Riversdale "House Party" Follow-up
I promised to follow-up on my "Regency Ladies' Weekend" at Riversdale House, so here goes! First off, I had a wonderful time--even while forced to suffer the indignity of sleeping on the floor. In addition to fellow romance authors Sally MacKenzie and Janet Mullany (that's Janet, Sally, and me in the photo below), the other ladies in attendance included aspiring authors, period reenactors, costumers, and food 'interpreters'.
The food we ate all weekend was, for the most part, period food prepared over an open hearth. And it was delicious! Particularly delightful was a sweet potato pie with a particularly unusual taste, which turned out to be rosewater! Accompaniments often included pickled vegetables, olives, almonds, and cheese. Also delicious was a brandy/champagne punch served during our night of dancing/entertainments.
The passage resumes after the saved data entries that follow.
Lemma _select_entry_point_stable qg e fe bv e' :
  _select_entry_point qg e fe bv = Some e' ->
  _select_entry_point qg e' fe bv = Some e'.
Proof.
  intros Hsel. pose proof Hsel as Hsel0. revert Hsel.
  unfold _select_entry_point at 1. cbv zeta. rewrite RG_STRCMP_bool.
  destruct ((AlgebraicExpression_OperandCount e =? 1)%Z && _) eqn:Hloop.
  { by intros [= <-]. }
  assert (_select_entry_point qg (AlgebraicExpression_Transpose e) fe bv =
          match bv with
          | Some bound_vars =>
              if raxFound bound_vars (AlgebraicExpression_Destination e)
              then Some (AlgebraicExpression_Transpose e)
              else if raxFound bound_vars (AlgebraicExpression_Source e)
                   then Some (AlgebraicExpression_Transpose
                                (AlgebraicExpression_Transpose e))
                   else
                     dest_node ← QueryGraph_GetNodeByAlias qg
                                   (AlgebraicExpression_Destination e);
                     src_node ← QueryGraph_GetNodeByAlias qg
                                  (AlgebraicExpression_Source e);
                     if (0 + (if raxFound fe (AlgebraicExpression_Destination e)
                              then F else 0) + (if has_label dest_node then L else 0) <?
                         0 + (if raxFound fe (AlgebraicExpression_Source e)
                              then F else 0) + (if has_label src_node then L else 0))%Z
                     then Some (AlgebraicExpression_Transpose
                                  (AlgebraicExpression_Transpose e))
                     else Some (AlgebraicExpression_Transpose e)
          | None =>
              dest_node ← QueryGraph_GetNodeByAlias qg
                            (AlgebraicExpression_Destination e);
              src_node ← QueryGraph_GetNodeByAlias qg
                           (AlgebraicExpression_Source e);
              if (0 + (if raxFound fe (AlgebraicExpression_Destination e)
                       then F else 0) + (if has_label dest_node then L else 0) <?
                  0 + (if raxFound fe (AlgebraicExpression_Source e)
                       then F else 0) + (if has_label src_node then L else 0))%Z
              then Some (AlgebraicExpression_Transpose
                           (AlgebraicExpression_Transpose e))
              else Some (AlgebraicExpression_Transpose e)
          end) as HT.
  { unfold _select_entry_point. cbv zeta. rewrite RG_STRCMP_bool.
    change (AlgebraicExpression_Source (AlgebraicExpression_Transpose e))
      with (AlgebraicExpression_Destination e).
    change (AlgebraicExpression_Destination (AlgebraicExpression_Transpose e))
      with (AlgebraicExpression_Source e).
    change (AlgebraicExpression_OperandCount (AlgebraicExpression_Transpose e))
      with (AlgebraicExpression_OperandCount e).
    assert (bool_decide (AlgebraicExpression_Destination e = AlgebraicExpression_Source e)
            = bool_decide (AlgebraicExpression_Source e = AlgebraicExpression_Destination e))
      as -> by (apply bool_decide_ext; split; congruence).
    rewrite Hloop. done. }
  assert (forall s d,
            QueryGraph_GetNodeByAlias qg (AlgebraicExpression_Source e) = Some s ->
            QueryGraph_GetNodeByAlias qg (AlgebraicExpression_Destination e) = Some d ->
            (if (0 + (if raxFound fe (AlgebraicExpression_Source e) then F else 0) +
                 (if has_label s then L else 0) <?
                 0 + (if raxFound fe (AlgebraicExpression_Destination e) then F else 0) +
                 (if has_label d then L else 0))%Z
             then Some (AlgebraicExpression_Transpose e) else Some e) = Some e' ->
            (bv = None \/ exists bound, bv = Some bound /\
               raxFound bound (AlgebraicExpression_Source e) = false /\
               raxFound bound (AlgebraicExpression_Destination e) = false) ->
            _select_entry_point qg e' fe bv = Some e') as Hheur.
  { intros s d Hs Hd Hcmp Hbv.
    destruct (Z.ltb_spec
                (0 + (if raxFound fe (AlgebraicExpression_Source e) then F else 0) +
                 (if has_label s then L else 0))
                (0 + (if raxFound fe (AlgebraicExpression_Destination e) then F else 0) +
                 (if has_label d then L else 0))) as [Hlt|Hge].
    - injection Hcmp as <-. rewrite HT, Hs, Hd. cbn [mbind option_bind].
      rewrite (proj2 (Z.ltb_ge _ _)) by lia.
      destruct Hbv as [->|(bound & -> & Hbs & Hbd)]; [done|].
      cbv beta iota. by rewrite Hbs, Hbd.
    - by injection Hcmp as <-. }
  destruct bv as [bound|].
  - destruct (raxFound bound (AlgebraicExpression_Source e)) eqn:Hbs.
    { by intros [= <-]. }
    destruct (raxFound bound (AlgebraicExpression_Destination e)) eqn:Hbd.
    { intros [= <-]. by rewrite HT. }
    destruct (QueryGraph_GetNodeByAlias qg (AlgebraicExpression_Source e))
      as [s|] eqn:Hs; [|done].
    cbn [mbind option_bind].
    destruct (QueryGraph_GetNodeByAlias qg (AlgebraicExpression_Destination e))
      as [d|] eqn:Hd; [|done].
    cbn [mbind option_bind]. intros Hcmp.
    apply (Hheur s d); [done | done | done |]. right. by exists bound.
  - destruct (QueryGraph_GetNodeByAlias qg (AlgebraicExpression_Source e))
      as [s|] eqn:Hs; [|done].
    cbn [mbind option_bind].
    destruct (QueryGraph_GetNodeByAlias qg (AlgebraicExpression_Destination e))
      as [d|] eqn:Hd; [|done].
    cbn [mbind option_bind]. intros Hcmp.
    apply (Hheur s d); [done | done | done |]. by left.
Qed.
(** After [removeNote(u)] the note is gone from the graph: it is not
    looked up any more, a traversal from it finds nothing, and no
    traversal returns it. *)
Theorem removeNote_forgets noteUid (st st' : EngineState Fts) startUid options :
  removeNote fts_removeNote noteUid st = inr st' ->
  getNodeInfo (database st') noteUid = None /\
  findConnectedNotes (database st') noteUid options = [] /\
  Forall (fun node => id node <> noteUid)
         (findConnectedNotes (database st') startUid options).
Proof.
  unfold removeNote. destruct (negb (isInitialized st)); [discriminate|].
  destruct (fts_removeNote noteUid (ftsIndex st)) as [fts' [message|]]; [discriminate|].
  intros [= <-]. cbn [database].
  set (db' := removeNoteLinks (deleteNote (database st) noteUid) noteUid).
  assert (Hrows : Forall (fun n => n_uid n <> noteUid) (notes db')).
  { apply Forall_forall. intros n Hn. cbn in Hn.
    by apply list_elem_of_filter in Hn as [? _]. }
  split; [by apply getNodeInfo_None|]. split.
  - destruct (findConnectedNotes_results db' noteUid options) as (Hs & _ & _).
    destruct (findConnectedNotes db' noteUid options) as [|node t]; [done|].
    apply Forall_cons in Hs as [[_ Hd _ Hc _] _].
    destruct (depth node) as [|n]; [lia|].
    apply chain_first in Hc as (v & Hv).
    apply removeNoteLinks_no_edge in Hv as [? _]. done.
  - destruct (findConnectedNotes_results db' startUid options) as (Hs & _ & _).
    eapply Forall_impl; [exact Hs|]. intros node [_ _ _ _ (row & Hrow & Hu & _)].
    rewrite <- Hu. by apply (proj1 (Forall_forall _ _) Hrows).
Qed.
Lemma fire_timers_ok (s : Scheduler) :
  timers_ok s -> timers_ok (fire_timers s).
Proof.
  intros [Hs Hf]. unfold fire_timers.
  destruct (timed_tasks_ s) as [|[d h] rest] eqn:E; [split; rewrite ?E; assumption|].
  cbn [set_time timed_tasks_ ready_tasks_ current_time_]. rewrite E.
  destruct (migrate_due_split d ((d, h) :: rest) (ready_tasks_ s))
    as (due & E1 & _ & _).
  destruct (migrate_due d ((d, h) :: rest) (ready_tasks_ s))
    as [timers ready] eqn:Em.
  simpl in E1. unfold timers_ok, now. simpl.
  assert (Hall : Forall (fun e => (d <= fst e)%Z) ((d, h) :: rest)).
  { inversion Hs; subst. constructor; [simpl; lia | assumption]. }
  rewrite E1 in Hs, Hall.
  apply StronglySorted_app_1_r in Hs. apply Forall_app in Hall as [_ Hall].
  split; assumption.
Qed.

(** *** Induction on the interpreter *)

Section ExecInduction.
Variable cl : Client.
Variable A : cmd -> Prop.
Variable R : Machine -> Machine -> Prop.

Hypothesis client_ok : client_calls A cl.
Hypothesis R_refl : forall w, R w w.
Hypothesis R_trans : forall w1 w2 w3, R w1 w2 -> R w2 w3 -> R w1 w3.
Hypothesis R_schedule :
  forall w h, A (CSchedule h) -> R w (on_sched (schedule h) w).
Hypothesis R_schedule_after :
  forall w d h, A (CScheduleAfter d h) -> R w (do_schedule_after d h w).
Hypothesis R_register :
  forall w id f, A (CRegister id f) -> R w (do_register id f w).
Hypothesis R_set_time :
  forall w t, A (CSetTime t) -> R w (on_sched (set_time t) w).
Hypothesis R_advance_time :
  forall w d, A (CAdvanceTime d) -> R w (on_sched (advance_time d) w).
Hypothesis R_store : forall w m, R w (set_mem m w).
Hypothesis R_trigger :
  forall (run : prog -> Machine -> option Machine) id data w w',
    A (CTrigger id data) ->
    (forall p y y', prog_calls A p -> run p y = Some y' -> R y y') ->
    trigger_event_with run cl id data w = Some w' -> R w w'.

Lemma exec_ind (fuel : nat) :
  forall p w w', prog_calls A p -> exec cl fuel p w = Some w' -> R w w'.
Proof.
  induction fuel as [|n IH]; intros p w w' Hp He; [discriminate|].
  destruct Hp as [|c k Hc Hk|k Hk|k Hk|k Hk|m k Hk]; simpl in He.
  - injection He as <-. apply R_refl.
  - destruct c as [h|d h|id f|id data|t|d|h].
    + eapply R_trans; [apply R_schedule, Hc | eapply IH; eauto].
    + eapply R_trans; [apply R_schedule_after, Hc | eapply IH; eauto].
    + eapply R_trans; [apply R_register, Hc | eapply IH; eauto].
    + destruct (trigger_event_with _ _ _ _ _) as [w1|] eqn:Et;
        [|discriminate].
      eapply R_trans; [|eapply IH; eauto].
      eapply R_trigger; [exact Hc| |exact Et].
      intros p y y' Hp Hy. eapply IH; eauto.
    + eapply R_trans; [apply R_set_time, Hc | eapply IH; eauto].
    + eapply R_trans; [apply R_advance_time, Hc | eapply IH; eauto].
    + destruct (exec cl n (resume_code cl h) w) as [w1|] eqn:Er;
        [|discriminate].
      eapply R_trans; [|eapply IH; eauto].
      eapply IH; [|exact Er]. apply client_ok.
  - eapply IH; [apply Hk | exact He].
  - eapply IH; [apply Hk | exact He].
  - eapply IH; [apply Hk | exact He].
  - eapply R_trans; [apply R_store | eapply IH; eauto].
Qed.

End ExecInduction.

(** The bound of the interpreter is only a bound: a larger one gives the
    same result. *)
Lemma call_handlers_mono (run run' : prog -> Machine -> option Machine)
  (body : handler -> prog) (c : nat) :
  (forall p y y', run p y = Some y' -> run' p y = Some y') ->
  forall (hs : list (sink handler)) (x x' : Machine),
    call_handlers run body c hs x = Some x' ->
    call_handlers run' body c hs x = Some x'.
Proof.
  intros H. induction hs as [|s hs IH]; intros x x'; simpl; [auto|].
  destruct (run _ _) as [x1|] eqn:E; [|discriminate].
  rewrite (H _ _ _ E). apply IH.
Qed.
One activity I especially enjoyed was period games. We learned some card games--Sept (or "Seven") and Faro--and the dice games Newmarket and Hazard (an early version of modern-day Craps). Both Faro and Hazard are betting games, and the instructor passed around several period ladies' gaming pieces--what ladies would have used for 'betting chips.' Every lady would come to a party with her own, and some were very elaborate--discs of ivory or mother-of-pearl, some intricately carved with either a design or perhaps the lady's monogram.
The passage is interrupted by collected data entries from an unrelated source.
Lemma append_empty_r (s : string) : s +:+ "" = s.
Proof. induction s as [|c s IH]; [done|]. by rewrite append_cons, IH. Qed.

Lemma append_assoc (s t u : string) : (s +:+ t) +:+ u = s +:+ (t +:+ u).
Proof. induction s as [|c s IH]; [done|]. by rewrite !append_cons, IH. Qed.

End JsStringFacts.

Create Rewrite HintDb jsstring.
#[local] Hint Rewrite JsStringFacts.append_cons JsStringFacts.append_empty_l
  JsStringFacts.append_empty_r : jsstring.

(** ** The action-key builder *)
Section ActionKey.
Import KeyPattern JsString.

Lemma createMethodName_str_pattern (action : string) (subAction : option string) :
  action ≠ "" →
  createMethodName_str action subAction = Some (pattern_str action subAction).
Proof.
  intros Hne. destruct action as [|c rest]; [done|].
  unfold pattern_str.
  destruct subAction as [[|d sub]|]; cbn -[upper_char];
    autorewrite with jsstring; reflexivity.
Qed.

Lemma TransportAction_value_nonempty a : TransportAction_value a ≠ "".
Proof. by destruct a. Qed.

Lemma createMethodName_defined a s : createMethodName a s = Some (pattern a s).
Proof. apply createMethodName_str_pattern, TransportAction_value_nonempty. Qed.

(** C3. For every action of [TransportAction] and every optional sub-action
    of [TransportSubAction], [createMethodName] returns ["handle"] followed
    by the action with its first letter upper-cased and the rest
    lower-cased, followed, when a sub-action is present, by the sub-action
    capitalized the same way; (MESSAGE, SEND) gives ["handleMessageSend"],
    (AUTH, none) gives ["handleAuth"], (ZONE, JOIN) gives
    ["handleZoneJoin"] and (MESSAGE, none) gives ["handleMessage"]. *)
Theorem createMethodName_pattern :
  (∀ (action : TransportAction) (subAction : option TransportSubAction),
      createMethodName action subAction
      = Some ("handle" +:+ capitalize (TransportAction_value action)
                +:+ match subAction with
                    | Some sub => capitalize (TransportSubAction_value sub)
                    | None => ""
                    end))
  ∧ createMethodName MESSAGE (Some SUB_SEND) = Some "handleMessageSend"
  ∧ createMethodName AUTH None = Some "handleAuth"
  ∧ createMethodName ZONE (Some SUB_JOIN) = Some "handleZoneJoin"
  ∧ createMethodName MESSAGE None = Some "handleMessage".
Proof.
  split; [|by repeat split].
  intros action subAction. rewrite createMethodName_defined.
  by destruct subAction.
Qed.

Lemma parse_createMethodName a s :
  parseMethodName <$> createMethodName a s = Some (Some (a, s)).
Proof. destruct a; destruct s as [[]|]; vm_compute; reflexivity. Qed.

(** C4. [createMethodName] is a function of its arguments and is injective
    on the declared enumerations: two action/sub-action combinations with
    the same key are the same combination. *)
Theorem createMethodName_injective
    (a1 a2 : TransportAction) (s1 s2 : option TransportSubAction) :
  createMethodName a1 s1 = createMethodName a2 s2 →
  a1 = a2 ∧ s1 = s2.
Proof.
  intros Heq.
  pose proof (parse_createMethodName a1 s1) as H1.
  pose proof (parse_createMethodName a2 s2) as H2.
  rewrite Heq in H1. rewrite H1 in H2. by simplify_eq.
Qed.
But what struck me the most about the weekend--thanks to wearing period clothing and underclothes--was how "restrictive" it was to be a lady. For starters, it was impossible to dress or undress without assistance. Even with my stays loosely laced, the wooden busk up the front enforced good posture at all times, even while eating. At one point during the weekend, I donned my chemise, stays, stockings, and gown before putting on my slippers. BIG mistake! It was nearly impossible to put on my shoes once I was dressed. If I were to drop something to the floor, the only way to retrieve it was to bend at the knees rather than at the waist. Also, during one activity, I was asked to read aloud from a period novel (Jane Austen's NORTHANGER ABBEY). Between my stays and the very long passages, I nearly found myself gasping for air between sentences. By the end of one afternoon, I found myself feeling claustrophic in my stays--even though they were fairly loose--and had to have a friend quickly unlace me. It was definitely something that would take some getting used to wearing.
Still, it was a wonderful experience, and one I hope to revisit next year.